TASK INPUTS |
*** Begin section ***

Lemma finish_ok pre suf :
  wf pre → wf_from (end_of 0 pre) (-1) suf → under (pre ++ suf) →
  ∃ m, finish (pre ++ suf) (length pre) = Ok m ∧ wf m ∧ ∀ x, count m x = count (pre ++ suf) x.
Proof.
  intros Hp Hs Hu. unfold finish. rewrite lookup_pre_eq.
  destruct suf as [|[f r] suf]; cbn [head].
  { exists pre. by rewrite app_nil_r. }
  pose proof Hs as (A & B & C & D & E & F).
  destruct (merge_ok pre f r suf) as (pre' & -> & Hne & M1 & M2 & M3 & M4); [done|..].
  { simpl. tauto. }
  { intros x Hx. apply (Hu x). revert Hx. rewrite !count_app; simpl.
    apply (count_nonneg _ _ _ x) in F. win; lia. }
  simpl. exists (pre' ++ suf). split_and!; [done| |].
  - apply wf_from_app. split; [done|]. by rewrite M2, M3.
  - intros x. rewrite !count_app, M4, count_app; simpl. lia.
Qed.

(** *** [get] *)

(** The loop stopped with the map cut at the iterator, merged up to it and with
    the range counted once more. *)
Definition got (m0 : map_t) (offset length : Z) (out : res (map_t * nat)) : Prop :=
  ∃ pre suf, out = Ok (pre ++ suf, List.length pre) ∧
    wf pre ∧ wf_from (end_of 0 pre) (-1) suf ∧
    ∀ x, count (pre ++ suf) x = count m0 x + Z.b2z (within offset length x).

Definition under_get (m : map_t) (offset length : Z) : Prop :=
  ∀ x, 0 < count m x + Z.b2z (within offset length x) → c x ≠ 0.

Lemma get_here_ok next pre r suf offset length :
  wf pre → wf_from (end_of 0 pre) (-1) ((offset, r) :: suf) →
  0 < length < 2 ^ 32 → refs r + 1 < 2 ^ 32 →
  under_get (pre ++ (offset, r) :: suf) offset length →
  (∀ pre', wf pre' → end_of 0 pre' = offset + rlen r → rlen r <= length →
     (∀ x, count pre' x =
        count pre x + (if within offset (rlen r) x then refs r + 1 else 0)) →
     got (pre' ++ suf) (offset + rlen r) (length - rlen r)
       (next (pre' ++ suf) (List.length pre') (offset + rlen r) (length - rlen r))) →
  got (pre ++ (offset, r) :: suf) offset length
    (get_here next (pre ++ (offset, r) :: suf) (List.length pre) offset length).
Proof.
  intros Hp Hw Hl Hr Hu Hnext. unfold get_here.
  pose proof Hw as (A & _ & C & D & E & F). pose proof (wf_from_end _ _ _ Hp).
  rewrite lookup_pre_eq; cbn [head deref bind]. rewrite Z.eqb_refl; cbn [assert bind].
  rewrite (u32_small (refs r + 1)) by lia.
  destruct (Z.ltb_spec length (rlen r)) as [L|L].
  - rewrite u64_small, u32_small by lia. rewrite map_insert_after; simpl; first last.
    { eapply wf_from_above; [done|lia]. }
    { lia. }
    { eapply wf_from_below; [done|lia]. }
    rewrite map_set_app, map_set_here by (by eapply wf_from_below).
    eexists pre, _. split_and!; [done|done| |].
    + simpl. split_and!; try done; try lia.
      replace (offset + length + (rlen r - length)) with (offset + rlen r) by lia. done.
    + intros x. rewrite !count_app; simpl. win; lia.
  - rewrite map_set_app, map_set_here by (by eapply wf_from_below).
    destruct (merge_ok pre offset (Rec (rlen r) (refs r + 1)) suf) as (pre' & -> & Hne & M); [done|..].
    { simpl. split_and!; try done; lia. }
    { intros x Hx. apply (Hu x). revert Hx. rewrite !count_app; simpl.
      apply (count_nonneg _ _ _ x) in F, Hp. win; lia. }
    simpl. rewrite u64_small, u32_small by lia.
    replace (S (pred (List.length pre'))) with (List.length pre') by (by destruct pre').
    destruct M as (M1 & M2 & M3 & M4).
    destruct (Hnext pre') as (pre2 & suf2 & -> & G1 & G2 & G3); try done.
    { intros x. rewrite M4, count_app; simpl. lia. }
    exists pre2, suf2. split_and!; try done. intros x. rewrite G3, !count_app, M4, count_app; simpl.
    win; lia.
Qed.

(** The loop can go on: the map is merged before the iterator, whose node ends
    after [offset]; one that starts before [offset] is merged to the left too. *)
Definition ready (pre suf : map_t) (offset : Z) : Prop :=
  wf pre ∧ wf_from (end_of 0 pre) (-1) suf ∧ end_of 0 pre <= offset ∧
  match suf with
  | [] => True
  | (f, r) :: _ =>
      offset < f + rlen r ∧ (f < offset → f = end_of 0 pre → refs r ≠ last_refs 0 pre)
  end.

Definition turns (suf : map_t) (offset : Z) : nat :=
  2 * List.length suf +
  match suf with (f, _) :: _ => if offset <? f then 2 else 1 | [] => 1 end.

(** Past the first node the iterator is at [offset] or beyond. *)
Lemma ready_next pre suf offset :
  wf pre → wf_from (end_of 0 pre) (-1) suf → end_of 0 pre = offset → ready pre suf offset.
Proof.
  intros H1 H2 <-. split_and!; try done. destruct suf as [|[f r] suf]; [done|].
  destruct H2 as (A & B & C & D & E & F). split; lia.
Qed.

*** End section ***

WHAT IS REQUIRED | Would you please copy, word for word, everything above from the line containing "Definition under_get (m" down to the line containing "wf pre → wf_from (end_of 0 pre) (-1) ((offset, r)", those two lines included?

COMPLETED TASK |
Definition under_get (m : map_t) (offset length : Z) : Prop :=
  ∀ x, 0 < count m x + Z.b2z (within offset length x) → c x ≠ 0.

Lemma get_here_ok next pre r suf offset length :
  wf pre → wf_from (end_of 0 pre) (-1) ((offset, r) :: suf) →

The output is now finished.